Session II.2 - Continuous Optimization
Poster
Variance-Reduction for SGD with Polyak Stepsizes and Line-Search
Xiaowen Jiang
CISPA Helmholtz Center for Information Security, Germany - This email address is being protected from spambots. You need JavaScript enabled to view it.
The recently proposed stochastic Polyak stepsize (SPS) and stochastic line-search (SLS) for SGD have shown remarkable effectiveness when training over-parameterized models. However, in non-interpolation settings, both algorithms only guarantee convergence to a neighborhood of a solution which may result in worse output than the initial guess. While artificially decreasing the adaptive stepsize has been proposed to address this issue (Orvieto et al. [2022]), this approach results in slower convergence rates for convex and over-parameterized models.

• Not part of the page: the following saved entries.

(** X3.  [Delete] of the filesystem backend, for an id that names an
    entry of the base directory.  It returns [nil] exactly when neither
    removal fails for another reason than that the file does not exist,
    whether or not the id is stored.  When the removal of the data file
    fails it returns "failed to remove backup file" and has changed
    nothing; when the removal of the metadata file fails it returns
    "failed to remove metadata file" with the data file already gone.
    After a [Delete] that returned [nil], [Exists] answers false and
    [Retrieve] "backup not found" for the id, a second [Delete] changes
    nothing, and when neither file of the id existed the directory is as
    before; in a directory in which every metadata document lies in the
    file of its id, [List] no longer shows a record with the deleted
    id. *)
Theorem LocalStorage_Delete_removes (dflt : storage.DeleteFaults)
    (l : gmap string storage.content) (id : string) :
  filepath.names_entry id = true →
  ((∃ l', storage.LocalStorage_Delete dflt l id = (None, l')) ↔
   storage.delete_data_err dflt = None ∧ storage.delete_meta_err dflt = None) ∧
  (∀ err, storage.delete_data_err dflt = Some err →
     storage.LocalStorage_Delete dflt l id =
       (Some (ErrWrap "failed to remove backup file" err), l)) ∧
  (∀ err, storage.delete_data_err dflt = None → storage.delete_meta_err dflt = Some err →
     ∃ l',
       storage.LocalStorage_Delete dflt l id =
         (Some (ErrWrap "failed to remove metadata file" err), l') ∧
       l' !! (id +:+ ".tar.gz") = None ∧
       l' !! (id +:+ ".json") = l !! (id +:+ ".json") ∧
       storage.LocalStorage_Exists l' id = storage.LocalStorage_Exists l id) ∧
  (∀ l', storage.LocalStorage_Delete dflt l id = (None, l') →
     storage.LocalStorage_Exists l' id = inl false ∧
     storage.LocalStorage_Retrieve l' id = inr (ErrNew "backup not found") ∧
     storage.LocalStorage_Delete dflt l' id = (None, l') ∧
     (l !! (id +:+ ".json") = None → l !! (id +:+ ".tar.gz") = None → l' = l) ∧
     (storage.wf_store l = true →
      ∃ listed, storage.LocalStorage_List l' = inl listed ∧
                ∀ m, m ∈ listed → storage.ID m ≠ id)).
Proof.
  intros _. split_and!.
  - unfold storage.LocalStorage_Delete. split.
    + intros [l' Hdel].
      destruct (storage.delete_data_err dflt); [discriminate |].
      by destruct (storage.delete_meta_err dflt).
    + intros [-> ->]. by eexists.
  - intros err Herr. unfold storage.LocalStorage_Delete. by rewrite Herr.
  - intros err Hdata Hmeta. unfold storage.LocalStorage_Delete.
    rewrite Hdata, Hmeta. eexists. split; [reflexivity |].
    assert (Hkeep : delete (id +:+ ".tar.gz") l !! (id +:+ ".json") =
                    l !! (id +:+ ".json")).
    { apply lookup_delete_ne. intros E. symmetry in E. by apply json_ne_targz in E. }
    split_and!.
    + apply lookup_delete_eq.
    + exact Hkeep.
    + unfold storage.LocalStorage_Exists. by rewrite Hkeep.
  - intros l' Hdel. pose proof (LocalStorage_Delete_ok dflt l id l' Hdel) as ->.
    assert (Hnone : storage.delete_data_err dflt = None ∧
                    storage.delete_meta_err dflt = None).
    { unfold storage.LocalStorage_Delete in Hdel.
      destruct (storage.delete_data_err dflt); [discriminate |].
      by destruct (storage.delete_meta_err dflt). }
    destruct Hnone as [Hd Hm]. split_and!.
    + unfold storage.LocalStorage_Exists. by rewrite lookup_delete_eq.
    + unfold storage.LocalStorage_Retrieve. by rewrite lookup_delete_eq.
    + unfold storage.LocalStorage_Delete. rewrite Hd, Hm. f_equal.
      rewrite (delete_id (delete _ (delete _ l))).
      * apply delete_id. by rewrite lookup_delete_eq.
      * rewrite lookup_delete_ne by (intros E; by apply json_ne_targz in E).
        by rewrite lookup_delete_eq.
    + intros Hj Hdt. rewrite delete_id; [by apply delete_id |].
      rewrite lookup_delete_ne; [done |].
      intros E. symmetry in E. by apply json_ne_targz in E.
    + intros Hwf. eexists. split; [apply LocalStorage_List_omap |].
      intros m Hm' Hid. apply elem_of_local_list in Hm' as (f & Hf & _).
      assert (Hl : l !! f = Some (storage.Json m)).
      { destruct (decide (f = id +:+ ".json")) as [-> | H1];
          [by rewrite lookup_delete_eq in Hf |].
        rewrite lookup_delete_ne in Hf by done.
        destruct (decide (f = id +:+ ".tar.gz")) as [-> | H2];
          [by rewrite lookup_delete_eq in Hf |].
        by rewrite lookup_delete_ne in Hf. }
      destruct (wf_store_lookup l f m Hwf Hl) as [-> _]. subst id.
      by rewrite lookup_delete_eq in Hf.
Qed.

In this work, we make two contributions: Firstly, we propose two new variants of SPS and SLS, called AdaSPS and AdaSLS, which guarantee convergence in non-interpolation settings and maintain sub-linear and linear convergence rates for convex and strongly convex functions when training over-parameterized models. These algorithms require no knowledge of problem-dependent parameters and do not assume bounded iterates under strong convexity assumption. Secondly, we equip AdaSPS and AdaSLS with a novel variance reduction technique and obtain algorithms that require $\widetilde{\mathcal{O}}(n+1/\epsilon)$ gradient evaluations to achieve an $\mathcal{O}(\epsilon)$-suboptimality for convex functions, which improves upon the slower $\mathcal{O}(1/\epsilon^2)$ rates of AdaSPS and AdaSLS without variance reduction in the non-interpolation regimes. Additionally, our result matches the fast rates of AdaSVRG and SARAH.
Joint work with Sebastian U. Stich (CISPA Helmholtz Center for Information Security).